§ **TASK TO COMPLETE**
Please give again, exactly and only, the stretch of lines from the one containing "rewrite He, app_nil_r" to the end of the entries below.

§ **Stored data**
Lemma while_more_complete xs :
  Forall wf xs → parses (with_reader (concat (enc <$> xs)) (while_more body)) [] xs.
Proof using HW enc_nonempty.
  intros Hxs pre post. unfold with_reader, lift, while_more, new_reader. simpl _data.
  rewrite add_zlen_nil. f_equal.
  pose proof (while_more_complete_fuel (S (length (concat (enc <$> xs)))) [] xs Hxs) as HC.
  refine (f_equal fst (HC _)). clear -Hxs enc_nonempty.
  induction Hxs as [|x xs Hx Hxs IH]; [simpl; lia|].
  rewrite fmap_cons. simpl. rewrite length_app. pose proof (enc_nonempty x Hx).
  destruct (enc x); [done|]. simpl in *. lia.
Qed.

(** A vector whose contents are read by a loop of its own reader. *)
Definition enc_vector_of (k : nat) (xs : list A) : bytes :=
  enc_vector k (concat (enc <$> xs)).

Definition vector_of_ok (k : nat) (xs : list A) : Prop :=
  Forall wf xs ∧ vector_ok k (concat (enc <$> xs)).

Global Instance vector_of_ok_dec `{!∀ a, Decision (wf a)} k xs :
  Decision (vector_of_ok k xs).
Proof. unfold vector_of_ok. apply _. Defined.

Lemma while_more_vector_wire k (m : M ByteReader bytes) :
  WireFormat m (enc_vector k) (vector_ok k) →
  WireFormat (v ← m; with_reader v (while_more body)) (enc_vector_of k) (vector_of_ok k).
Proof using HW enc_nonempty.
  intros [Hp Hs]. split.
  - intros xs [Hxs Hv]. rewrite <-(app_nil_r (enc_vector_of k xs)).
    eapply parses_bind; [by apply Hp|by apply while_more_complete].
  - apply sound_of_post. eapply sound_post_bind; [by apply sound_post_of|].
    intros v bs tl [Hv ->] r Hr. unfold with_reader, lift.
    pose proof (while_more_sound (new_reader v) (reader_ok_new v (proj1 Hv))) as HL.
    destruct (while_more body (new_reader v)) as [[xs|e] r']; simpl; [|done].
    destruct HL as (Hxs & (_ & _ & _ & HR) & He).
    rewrite He, app_nil_r in HR. change (rest (new_reader v)) with v in HR. subst v.
    exists []. rewrite app_nil_r. split; [auto with wire|done].
Qed.
End while_more.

§ **EXERCISE OUTPUT**
    rewrite He, app_nil_r in HR. change (rest (new_reader v)) with v in HR. subst v.
    exists []. rewrite app_nil_r. split; [auto with wire|done].
Qed.
End while_more.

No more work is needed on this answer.